## EXERCISE
With both ends included, repeat exactly the lines of the entries below from the one containing "effective_batch_size (Phy.executor g)" down to the one containing "finalized (Phy.executor g)", and no others.

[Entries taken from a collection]
- - - -

(* ===== verification/DmlRun.v ===== *)
(** * UPDATE and DELETE, run

    The executors of UPDATE and DELETE against a server that accepts: the rows of
    all chunks reach it once and in order, in statements of at most the effective
    batch size that read back as those rows, and the count reported is the sum of
    the counts answered. *)

From S2P Require Import Prelude Sql SqlRead TdsTypes Values ColumnMetadata Codecs Literals FloatSpec LiteralsSpec Dml DmlSpec.

Import MSSQLDMLExecutor.

(** ** The executor, whatever the operation *)

Section Run.
Context {Row : Type} {Op : Operation Row} {SV : Server}.
Context (good : Row -> Prop) (means : list Row -> bytes -> Prop) (limit : Z).
Context (Haccept : accepting) (Hlimit : 1 <= limit).

(** Good rows have a statement, which means them. *)
Definition builds : Prop := forall rows number, rows <> [] -> Forall good rows ->
  exists batch, build rows number = Ok batch /\ IsValid batch = true /\ means rows (sql batch).

Context (Hbuild : builds).

Definition batch_for (rows : list Row) (s : bytes) : Prop := 1 <= zlen rows <= limit /\ means rows s.

(** What runs did to an executor: the batches sent, and the counts. *)
Record ran (x : t Row) (w : world) (rows : list Row) (x' : t Row) (w' : world) : Prop := {
  r_limit : effective_batch_size x' = effective_batch_size x;
  r_defer : defer_execution x' = defer_execution x;
  r_batches : exists batches sent ns,
    accepts w sent ns w' /\ Forall2 batch_for batches sent /\ concat batches ++ pending x' = pending x ++ rows /\
    total_rows x' = total_rows x + sum ns /\ batch_count x' = batch_count x + zlen sent
}.

Lemma ran_refl x w : ran x w [] x w.
Proof. split; try done. exists [], [], []. split_and!; [constructor|done|by rewrite app_nil_r|cbn; lia|rewrite zlen_nil; lia]. Qed.

Lemma ran_trans x w rows x1 w1 rows' x2 w2 : ran x w rows x1 w1 -> ran x1 w1 rows' x2 w2 -> ran x w (rows ++ rows') x2 w2.
Proof.
  intros [L1 D1 (b1 & s1 & n1 & A1 & F1 & E1 & T1 & C1)] [L2 D2 (b2 & s2 & n2 & A2 & F2 & E2 & T2 & C2)]. split; [congruence..|].
  exists (b1 ++ b2), (s1 ++ s2), (n1 ++ n2). split_and!; [by eapply accepts_app|by apply Forall2_app| |rewrite sum_app; lia|rewrite zlen_app; lia].
  by rewrite concat_app, <- app_assoc, E2, !app_assoc, <- E1.
Qed.

(** A flush sends the first pending rows. *)
Lemma FlushBatch_run x w : effective_batch_size x = limit -> pending x <> [] -> Forall good (pending x) ->
  exists r x' w', FlushBatch (x, w) = (Returns r, (x', w')) /\ success r = true /\ ran x w [] x' w' /\
    pending x' = zdrop (Z.min (zlen (pending x)) limit) (pending x) /\ finalized x' = finalized x.
Proof.
  intros Hl Hne Hg. set (k := Z.min (zlen (pending x)) limit).
  assert (Hpos : 1 <= zlen (pending x)) by (destruct (pending x); [done|rewrite zlen_cons; pose proof (zlen_nonneg l); lia]).
  assert (Hk : zlen (ztake k (pending x)) = k) by (apply zlen_ztake; unfold k; lia).
  assert (Hsplit : ztake k (pending x) ++ zdrop k (pending x) = pending x) by apply take_drop.
  destruct (Hbuild (ztake k (pending x)) (batch_count x + 1)) as (batch & Hb & Hv & Hm).
  { intros E. rewrite E, zlen_nil in Hk. unfold k in Hk. lia. }
  { rewrite <- Hsplit in Hg. by apply Forall_app in Hg as [? _]. }
  unfold FlushBatch. rewrite (bind_run get _ (x, w) x (x, w) eq_refl), bool_decide_eq_false_2 by done. rewrite Hl. fold k.
  set (x1 := set_batch_count (batch_count x + 1) (set_pending (zdrop k (pending x)) x)).
  rewrite (bind_run (put x1) _ (x, w) tt (x1, w) eq_refl).
  rewrite (bind_run (lift (build (ztake k (pending x)) (batch_count x + 1))) _ (x1, w) batch (x1, w)) by (unfold lift; by rewrite Hb).
  rewrite Hv. cbn [negb]. destruct (Haccept (sql batch) w) as (n & us & w' & Hr). unfold ExecuteBatch.
  rewrite (bind_run (on_server (run_sql (sql batch))) _ (x1, w) (Answered n us) (x1, w')) by (unfold on_server; cbn [fst snd]; by rewrite Hr).
  rewrite (bind_run get _ (x1, w') x1 (x1, w') eq_refl).
  eexists _, (set_total (total_rows x1 + n) x1), w'. split; [reflexivity|]. split_and!; try done.
  split; try done. exists [ztake k (pending x)], [sql batch], [n]. split_and!.
  - by eapply accepts_one.
  - repeat constructor; [lia| |done]. rewrite Hk. unfold k. lia.
  - cbn. by rewrite !app_nil_r.
  - cbn. lia.
  - done.
Qed.

(** Fewer rows than a batch are pending, unless all is left to the end. *)
Definition below (x : t Row) : Prop := defer_execution x = true \/ zlen (pending x) < limit.

Lemma push_run x w row : effective_batch_size x = limit -> below x -> Forall good (pending x) -> good row ->
  exists x' w', push row (x, w) = (Returns tt, (x', w')) /\ ran x w [row] x' w' /\ below x' /\ Forall good (pending x') /\
    finalized x' = finalized x.
Proof.
  intros Hl Hbel Hg Hrow. set (x1 := set_pending (pending x ++ [row]) x).
  assert (Hg1 : Forall good (pending x1)) by (apply Forall_app; split; [done|by constructor]).
  assert (Hran1 : ran x w [row] x1 w).
  { split; try done. exists [], [], []. split_and!; [constructor|done|done|cbn; lia|rewrite zlen_nil; cbn; lia]. }
  unfold push. rewrite (bind_run get _ (x, w) x (x, w) eq_refl), (bind_run (put x1) _ (x, w) tt (x1, w) eq_refl).
  rewrite (bind_run get _ (x1, w) x1 (x1, w) eq_refl).
  destruct (negb (defer_execution x1) && (effective_batch_size x1 <=? zlen (pending x1))) eqn:Ef.
  - apply andb_true_iff in Ef as [Hd Hfull]. apply negb_true_iff in Hd.
    destruct (FlushBatch_run x1 w) as (r & x2 & w2 & Hf & Hsucc & Hran2 & Hp & Hfin); [done| |done|].
    { cbn. by destruct (pending x). }
    rewrite (bind_run _ _ _ _ _ Hf), Hsucc. exists x2, w2. split; [done|]. split_and!; [by apply (ran_trans _ _ [row] x1 w [])| | |done].
    + right. rewrite Hp. destruct Hbel as [Hb|Hb]; [by cbn in Hd; rewrite Hb in Hd|].
      assert (Hz : zlen (pending x1) = zlen (pending x) + 1) by apply zlen_app.
      assert (Hl1 : effective_batch_size x1 = limit) by done. rewrite Hl1 in Hfull.
      pose proof (zlen_nonneg (pending x)). rewrite zlen_zdrop; lia.
    + rewrite Hp. unfold zdrop. by apply Forall_drop.
  - exists x1, w. split; [done|]. split_and!; try done. apply andb_false_iff in Ef as [Hd|Hs].
    + left. by apply negb_false_iff in Hd.
    + right. cbn [effective_batch_size x1 set_pending] in Hs. rewrite Hl in Hs. lia.
Qed.

Lemma push_all_run x w rows : effective_batch_size x = limit -> below x -> Forall good (pending x) -> Forall good rows ->
  exists x' w', push_all rows (x, w) = (Returns tt, (x', w')) /\ ran x w rows x' w' /\ below x' /\ Forall good (pending x') /\
    finalized x' = finalized x.
Proof.
  revert x w. induction rows as [|row rows IH]; intros x w Hl Hb Hg Hr.
  - exists x, w. split_and!; try done. apply ran_refl.
  - apply Forall_cons in Hr as [Hrow Hr]. destruct (push_run x w row Hl Hb Hg Hrow) as (x1 & w1 & Hp & Hran & Hb1 & Hg1 & Hf1).
    destruct (IH x1 w1) as (x2 & w2 & Hp2 & Hran2 & Hb2 & Hg2 & Hf2); [by rewrite (r_limit _ _ _ _ _ Hran)|done..|].
    exists x2, w2. cbn [push_all]. rewrite (bind_run _ _ _ _ _ Hp). split_and!; try done; [by apply (ran_trans _ _ [row] x1 w1)|congruence].
Qed.

Lemma flush_all_run fuel x w : effective_batch_size x = limit -> Forall good (pending x) -> (length (pending x) <= fuel)%nat ->
  exists x' w', flush_all fuel (x, w) = (Returns None, (x', w')) /\ ran x w [] x' w' /\ pending x' = [] /\ finalized x' = finalized x.
Proof.
  revert x w. induction fuel as [|fuel IH]; intros x w Hl Hg Hfuel; cbn [flush_all]; rewrite (bind_run get _ (x, w) x (x, w) eq_refl).
  - destruct (pending x) eqn:Ep; [|cbn in Hfuel; lia]. exists x, w. split_and!; try done. apply ran_refl.
  - destruct (decide (pending x = [])) as [E|Hne].
    { rewrite bool_decide_eq_true_2 by done. exists x, w. split_and!; try done. apply ran_refl. }
    rewrite bool_decide_eq_false_2 by done.
    destruct (FlushBatch_run x w Hl Hne Hg) as (r & x1 & w1 & Hf & Hsucc & Hran & Hp & Hfin).
    rewrite (bind_run _ _ _ _ _ Hf), Hsucc.
    destruct (IH x1 w1) as (x2 & w2 & Hfl & Hran2 & Hp2 & Hf2).
    + by rewrite (r_limit _ _ _ _ _ Hran).
    + rewrite Hp. by apply Forall_drop.
    + rewrite Hp. unfold zdrop. rewrite length_drop. destruct (pending x); [done|]. rewrite zlen_cons. cbn [length] in *.
      pose proof (zlen_nonneg l). lia.
    + exists x2, w2. split_and!; try done; [by apply (ran_trans _ _ [] x1 w1 [])|congruence].
Qed.

Lemma DML_Finalize_run x w : effective_batch_size x = limit -> Forall good (pending x) -> finalized x = false ->
  exists x' w', Finalize (x, w) = (Returns (Success (total_rows x') (batch_count x')), (x', w')) /\ ran x w [] x' w' /\ pending x' = [].
Proof.
  intros Hl Hg Hf. unfold Finalize. rewrite (bind_run get _ (x, w) x (x, w) eq_refl), Hf.
  rewrite (bind_run (put (set_finalized x)) _ (x, w) tt (set_finalized x, w) eq_refl).
  destruct (flush_all_run (Datatypes.S (length (pending x))) (set_finalized x) w) as (x1 & w1 & Hfl & Hran & Hp & Hfin); [done|done|cbn; lia|].
  rewrite (bind_run _ _ _ _ _ Hfl). exists x1, w1. split_and!; try done. destruct Hran. by split.
Qed.
End Run.

(** ** The operator, over all its chunks *)

Module Phy := MSSQLPhysicalDML.

Section Operator.
Context {Row : Type} {Op : Operation Row} {SV : Server}.
Context (good : Row -> Prop) (means : list Row -> bytes -> Prop) (limit : Z).
Context (Haccept : accepting) (Hlimit : 1 <= limit) (Hbuild : builds good means).

Fixpoint sink_all (chunks : list dml_chunk) (execute : dml_chunk -> E (t Row) Z) : E (Phy.t Row) unit :=
  match chunks with [] => mret tt | c :: chunks => _ ← Phy.Sink (execute c); sink_all chunks execute end.

(** Every chunk, the end, and the answer. *)
Definition dml_all (chunks : list dml_chunk) (execute : dml_chunk -> E (t Row) Z) : E (Phy.t Row) (option Z) :=
  _ ← sink_all chunks execute; _ ← Phy.Finalize; Phy.GetData.

Definition start (x : t Row) : Phy.t Row := Phy.mk x 0 0 false false.

(** [execute] adds the rows [rows_of] reads in a chunk. *)
Definition adds (rows_of : dml_chunk -> res (list Row)) (execute : dml_chunk -> E (t Row) Z) : Prop :=
  forall c rows x w x' w', rows_of c = Ok rows -> finalized x = false -> push_all rows (x, w) = (Returns tt, (x', w')) ->
    execute c (x, w) = (Returns (total_rows x'), (x', w')).

Context (rows_of : dml_chunk -> res (list Row)) (execute : dml_chunk -> E (t Row) Z) (Hadds : adds rows_of execute).

Lemma dml_sink_all_run g w chunks rowss :
  effective_batch_size (Phy.executor g) = limit -> below limit (Phy.executor g) -> Forall good (pending (Phy.executor g)) ->
  finalized (Phy.executor g) = false -> Forall2 (fun c rows => rows_of c = Ok rows) chunks rowss -> Forall (Forall good) rowss ->
  exists x' w', sink_all chunks execute (g, w) = (Returns tt, (Phy.mk x' (Phy.total g) (Phy.batch_count g) (Phy.finalized g) (Phy.returned g), w')) /\
    ran means limit (Phy.executor g) w (concat rowss) x' w' /\ Forall good (pending x') /\ finalized x' = false.
Proof.
  intros Hl Hb Hg Hf Hr. revert g w Hl Hb Hg Hf. induction Hr as [|c rows chunks rowss Hc _ IH]; intros g w Hl Hb Hg Hf Hgood.
  - exists (Phy.executor g), w. destruct g. split_and!; try done. apply ran_refl.
  - apply Forall_cons in Hgood as [Hgr Hgood].
    destruct (push_all_run good means limit Haccept Hlimit Hbuild (Phy.executor g) w rows Hl Hb Hg Hgr) as (x1 & w1 & Hp & Hran & Hb1 & Hg1 & Hf1).
    set (g1 := Phy.mk x1 (Phy.total g) (Phy.batch_count g) (Phy.finalized g) (Phy.returned g)).
    assert (Hs : Phy.Sink (execute c) (g, w) = (Returns tt, (g1, w1))).
    { unfold Phy.Sink, Phy.on_executor, mbind, E_bind. cbn [fst snd]. by rewrite (Hadds c rows _ _ _ _ Hc Hf Hp). }
    cbn [sink_all]. rewrite (bind_run _ _ _ _ _ Hs).
    destruct (IH g1 w1) as (x2 & w2 & Hs2 & Hran2 & Hg2 & Hf2); try done; [by rewrite <- Hl, <- (r_limit _ _ _ _ _ _ _ Hran)|by cbn; congruence|].
    exists x2, w2. split_and!; try done. by eapply ran_trans.
Qed.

- - - -

## RESULT
  effective_batch_size (Phy.executor g) = limit -> below limit (Phy.executor g) -> Forall good (pending (Phy.executor g)) ->
  finalized (Phy.executor g) = false -> Forall2 (fun c rows => rows_of c = Ok rows) chunks rowss -> Forall (Forall good) rowss ->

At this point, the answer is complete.